_What this task involves:_ Among the lines of this listing, count those that include "assert" and state the count by itself.

_The records:_
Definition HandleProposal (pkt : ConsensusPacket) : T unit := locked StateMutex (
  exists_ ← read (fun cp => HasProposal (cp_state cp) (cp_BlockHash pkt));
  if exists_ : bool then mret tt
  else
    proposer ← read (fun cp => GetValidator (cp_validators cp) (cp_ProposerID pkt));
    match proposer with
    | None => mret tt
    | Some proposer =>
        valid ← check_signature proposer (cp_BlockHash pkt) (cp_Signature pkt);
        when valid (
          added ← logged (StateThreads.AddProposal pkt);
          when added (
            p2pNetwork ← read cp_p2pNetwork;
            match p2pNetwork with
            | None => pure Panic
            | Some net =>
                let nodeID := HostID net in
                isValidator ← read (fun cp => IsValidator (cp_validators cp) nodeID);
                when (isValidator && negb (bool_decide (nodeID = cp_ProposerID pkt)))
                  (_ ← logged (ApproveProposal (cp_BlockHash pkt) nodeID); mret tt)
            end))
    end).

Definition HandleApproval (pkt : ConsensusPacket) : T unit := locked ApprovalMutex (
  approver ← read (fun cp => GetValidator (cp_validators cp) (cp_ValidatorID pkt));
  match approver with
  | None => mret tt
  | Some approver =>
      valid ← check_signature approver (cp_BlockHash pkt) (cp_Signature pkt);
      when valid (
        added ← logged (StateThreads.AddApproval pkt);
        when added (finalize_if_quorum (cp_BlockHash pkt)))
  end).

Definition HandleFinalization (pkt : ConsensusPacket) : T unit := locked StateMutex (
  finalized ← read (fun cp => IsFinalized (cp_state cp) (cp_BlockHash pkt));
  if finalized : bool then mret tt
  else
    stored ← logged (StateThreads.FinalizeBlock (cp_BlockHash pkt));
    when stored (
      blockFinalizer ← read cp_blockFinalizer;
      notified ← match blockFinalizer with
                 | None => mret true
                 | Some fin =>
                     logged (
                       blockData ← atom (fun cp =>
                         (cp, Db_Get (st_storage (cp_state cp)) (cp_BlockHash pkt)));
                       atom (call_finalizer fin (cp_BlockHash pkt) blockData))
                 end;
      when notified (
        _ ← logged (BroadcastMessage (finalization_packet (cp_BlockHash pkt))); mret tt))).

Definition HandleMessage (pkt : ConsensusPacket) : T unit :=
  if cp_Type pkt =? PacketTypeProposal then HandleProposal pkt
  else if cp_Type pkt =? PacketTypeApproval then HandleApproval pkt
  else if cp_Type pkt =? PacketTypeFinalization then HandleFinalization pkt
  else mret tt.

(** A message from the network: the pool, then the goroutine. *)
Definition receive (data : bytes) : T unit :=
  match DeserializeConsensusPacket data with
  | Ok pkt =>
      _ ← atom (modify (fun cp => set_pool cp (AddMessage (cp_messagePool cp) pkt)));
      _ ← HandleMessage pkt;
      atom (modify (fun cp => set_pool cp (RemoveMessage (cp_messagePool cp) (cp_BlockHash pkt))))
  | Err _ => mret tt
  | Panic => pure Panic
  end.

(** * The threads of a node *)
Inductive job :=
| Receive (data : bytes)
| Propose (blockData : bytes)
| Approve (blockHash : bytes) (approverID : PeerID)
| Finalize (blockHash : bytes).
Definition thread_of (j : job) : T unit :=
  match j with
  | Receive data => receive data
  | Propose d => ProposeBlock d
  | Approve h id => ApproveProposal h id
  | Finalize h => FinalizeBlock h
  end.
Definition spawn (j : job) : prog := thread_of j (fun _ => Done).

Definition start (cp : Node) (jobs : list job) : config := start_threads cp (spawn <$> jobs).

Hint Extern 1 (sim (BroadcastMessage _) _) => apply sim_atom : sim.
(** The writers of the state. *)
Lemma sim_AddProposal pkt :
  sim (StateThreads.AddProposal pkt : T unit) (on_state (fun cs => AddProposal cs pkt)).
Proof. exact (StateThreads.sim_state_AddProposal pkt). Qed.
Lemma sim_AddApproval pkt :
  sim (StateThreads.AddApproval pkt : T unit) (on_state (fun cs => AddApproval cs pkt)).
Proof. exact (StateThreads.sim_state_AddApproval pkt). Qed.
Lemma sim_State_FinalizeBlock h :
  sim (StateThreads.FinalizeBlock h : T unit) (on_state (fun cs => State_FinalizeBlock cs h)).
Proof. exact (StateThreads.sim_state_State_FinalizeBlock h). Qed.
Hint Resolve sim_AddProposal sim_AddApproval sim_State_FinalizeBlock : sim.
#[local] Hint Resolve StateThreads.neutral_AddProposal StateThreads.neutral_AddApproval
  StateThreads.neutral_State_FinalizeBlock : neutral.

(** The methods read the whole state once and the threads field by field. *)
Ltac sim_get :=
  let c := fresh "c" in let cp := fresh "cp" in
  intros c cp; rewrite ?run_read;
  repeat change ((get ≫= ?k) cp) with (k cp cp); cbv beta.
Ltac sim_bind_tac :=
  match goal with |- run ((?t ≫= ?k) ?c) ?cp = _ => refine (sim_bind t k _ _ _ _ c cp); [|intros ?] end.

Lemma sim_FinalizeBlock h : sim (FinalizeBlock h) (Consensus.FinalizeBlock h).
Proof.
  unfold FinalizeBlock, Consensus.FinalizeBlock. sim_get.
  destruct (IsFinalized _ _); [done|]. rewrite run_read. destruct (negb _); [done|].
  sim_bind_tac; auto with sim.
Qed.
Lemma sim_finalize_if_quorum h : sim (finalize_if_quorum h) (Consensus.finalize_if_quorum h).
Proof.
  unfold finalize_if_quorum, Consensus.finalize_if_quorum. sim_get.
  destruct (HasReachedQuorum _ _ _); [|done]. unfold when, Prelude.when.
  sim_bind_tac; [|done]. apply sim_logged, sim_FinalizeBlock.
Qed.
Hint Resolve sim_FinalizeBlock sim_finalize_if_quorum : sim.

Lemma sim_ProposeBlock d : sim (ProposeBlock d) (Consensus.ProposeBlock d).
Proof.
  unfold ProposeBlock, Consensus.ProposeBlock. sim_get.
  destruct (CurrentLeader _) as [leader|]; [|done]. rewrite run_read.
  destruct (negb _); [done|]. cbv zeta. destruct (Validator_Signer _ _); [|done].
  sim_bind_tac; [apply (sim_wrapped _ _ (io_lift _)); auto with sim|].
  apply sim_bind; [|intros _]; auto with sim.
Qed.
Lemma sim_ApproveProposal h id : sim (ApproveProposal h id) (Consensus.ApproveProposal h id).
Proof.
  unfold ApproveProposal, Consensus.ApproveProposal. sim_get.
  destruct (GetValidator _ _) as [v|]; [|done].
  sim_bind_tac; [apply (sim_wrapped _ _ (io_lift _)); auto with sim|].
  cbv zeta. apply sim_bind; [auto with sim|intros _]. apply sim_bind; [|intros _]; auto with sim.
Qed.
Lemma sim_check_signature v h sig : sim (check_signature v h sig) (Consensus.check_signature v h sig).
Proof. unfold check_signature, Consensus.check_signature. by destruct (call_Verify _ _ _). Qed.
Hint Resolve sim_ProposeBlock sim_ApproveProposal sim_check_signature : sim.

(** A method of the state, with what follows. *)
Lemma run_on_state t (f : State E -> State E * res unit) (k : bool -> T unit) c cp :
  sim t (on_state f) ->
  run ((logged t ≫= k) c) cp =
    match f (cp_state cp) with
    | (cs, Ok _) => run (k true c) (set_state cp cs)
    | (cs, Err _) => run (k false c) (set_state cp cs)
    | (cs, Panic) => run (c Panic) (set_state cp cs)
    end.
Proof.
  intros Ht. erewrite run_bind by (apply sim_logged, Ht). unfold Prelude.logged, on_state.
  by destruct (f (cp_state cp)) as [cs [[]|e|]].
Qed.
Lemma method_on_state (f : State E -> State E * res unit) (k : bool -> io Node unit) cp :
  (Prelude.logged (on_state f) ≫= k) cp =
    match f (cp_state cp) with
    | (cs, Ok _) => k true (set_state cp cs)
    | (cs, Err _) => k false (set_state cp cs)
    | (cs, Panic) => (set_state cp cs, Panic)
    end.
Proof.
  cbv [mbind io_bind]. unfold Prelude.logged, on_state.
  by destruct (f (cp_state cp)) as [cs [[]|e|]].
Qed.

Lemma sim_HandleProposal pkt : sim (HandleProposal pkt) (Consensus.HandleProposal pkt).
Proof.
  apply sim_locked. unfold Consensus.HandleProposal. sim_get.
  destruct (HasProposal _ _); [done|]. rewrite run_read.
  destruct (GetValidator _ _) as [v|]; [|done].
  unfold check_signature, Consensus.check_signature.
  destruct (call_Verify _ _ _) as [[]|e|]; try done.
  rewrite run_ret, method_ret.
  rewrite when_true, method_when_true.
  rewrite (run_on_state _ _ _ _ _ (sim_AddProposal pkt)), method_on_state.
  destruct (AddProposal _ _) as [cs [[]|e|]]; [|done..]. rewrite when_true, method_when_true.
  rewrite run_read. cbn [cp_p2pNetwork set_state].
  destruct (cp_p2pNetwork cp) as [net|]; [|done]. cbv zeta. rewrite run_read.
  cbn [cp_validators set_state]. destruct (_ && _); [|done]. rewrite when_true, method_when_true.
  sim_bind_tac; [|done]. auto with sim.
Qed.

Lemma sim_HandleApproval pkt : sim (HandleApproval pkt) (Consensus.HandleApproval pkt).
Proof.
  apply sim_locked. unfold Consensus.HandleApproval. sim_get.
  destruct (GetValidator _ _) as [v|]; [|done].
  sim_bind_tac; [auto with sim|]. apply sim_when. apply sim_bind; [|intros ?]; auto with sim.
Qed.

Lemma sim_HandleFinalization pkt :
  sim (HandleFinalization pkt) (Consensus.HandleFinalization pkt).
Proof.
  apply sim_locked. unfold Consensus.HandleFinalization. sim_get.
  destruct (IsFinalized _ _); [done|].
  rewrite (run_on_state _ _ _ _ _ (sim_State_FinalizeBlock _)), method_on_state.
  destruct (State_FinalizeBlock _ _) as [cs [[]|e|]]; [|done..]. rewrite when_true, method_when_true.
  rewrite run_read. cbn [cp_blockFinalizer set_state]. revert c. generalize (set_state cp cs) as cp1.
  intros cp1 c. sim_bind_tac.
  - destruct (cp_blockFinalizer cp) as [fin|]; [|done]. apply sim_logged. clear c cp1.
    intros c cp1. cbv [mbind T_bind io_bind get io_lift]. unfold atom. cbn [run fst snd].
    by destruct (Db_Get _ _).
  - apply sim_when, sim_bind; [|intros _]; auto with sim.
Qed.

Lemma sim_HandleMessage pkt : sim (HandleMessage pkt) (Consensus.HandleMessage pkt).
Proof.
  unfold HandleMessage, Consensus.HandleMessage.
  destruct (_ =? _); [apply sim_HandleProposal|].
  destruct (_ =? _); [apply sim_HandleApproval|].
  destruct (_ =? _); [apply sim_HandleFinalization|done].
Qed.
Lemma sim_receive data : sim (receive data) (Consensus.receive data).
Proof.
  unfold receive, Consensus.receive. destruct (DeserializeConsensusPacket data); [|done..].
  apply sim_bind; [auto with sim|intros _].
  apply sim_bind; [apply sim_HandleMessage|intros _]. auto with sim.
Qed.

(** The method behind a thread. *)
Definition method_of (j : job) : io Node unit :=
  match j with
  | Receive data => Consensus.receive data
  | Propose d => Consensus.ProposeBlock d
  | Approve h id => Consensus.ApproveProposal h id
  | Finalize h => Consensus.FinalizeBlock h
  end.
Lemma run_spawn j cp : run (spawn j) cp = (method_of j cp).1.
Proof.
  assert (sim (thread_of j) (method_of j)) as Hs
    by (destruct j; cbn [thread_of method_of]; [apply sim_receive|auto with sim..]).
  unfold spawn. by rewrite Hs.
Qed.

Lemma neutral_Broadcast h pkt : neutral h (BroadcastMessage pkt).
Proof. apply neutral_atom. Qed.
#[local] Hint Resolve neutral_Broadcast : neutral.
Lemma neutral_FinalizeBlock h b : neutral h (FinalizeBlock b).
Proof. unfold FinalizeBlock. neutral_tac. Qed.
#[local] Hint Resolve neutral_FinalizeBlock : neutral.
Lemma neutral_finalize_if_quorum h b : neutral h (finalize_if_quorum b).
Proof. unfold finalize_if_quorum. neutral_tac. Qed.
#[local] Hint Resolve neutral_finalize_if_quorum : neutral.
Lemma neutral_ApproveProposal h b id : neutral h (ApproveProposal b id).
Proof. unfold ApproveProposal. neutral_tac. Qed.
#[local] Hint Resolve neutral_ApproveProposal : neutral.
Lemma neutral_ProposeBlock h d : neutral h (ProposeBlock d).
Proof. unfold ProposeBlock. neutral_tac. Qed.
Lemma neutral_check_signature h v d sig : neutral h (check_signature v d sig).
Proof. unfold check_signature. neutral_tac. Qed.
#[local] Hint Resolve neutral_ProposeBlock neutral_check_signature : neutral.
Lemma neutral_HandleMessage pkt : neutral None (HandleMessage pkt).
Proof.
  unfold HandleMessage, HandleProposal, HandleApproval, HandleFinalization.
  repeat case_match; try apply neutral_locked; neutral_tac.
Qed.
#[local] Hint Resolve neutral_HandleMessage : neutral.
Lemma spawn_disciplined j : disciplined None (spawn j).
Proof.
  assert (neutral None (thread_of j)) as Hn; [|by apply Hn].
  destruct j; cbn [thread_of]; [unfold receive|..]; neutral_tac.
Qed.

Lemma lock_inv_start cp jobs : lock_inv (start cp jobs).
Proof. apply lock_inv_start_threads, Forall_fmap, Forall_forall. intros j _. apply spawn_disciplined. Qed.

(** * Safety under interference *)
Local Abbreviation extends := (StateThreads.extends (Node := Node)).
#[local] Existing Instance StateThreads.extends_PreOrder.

_Answer section:_ 2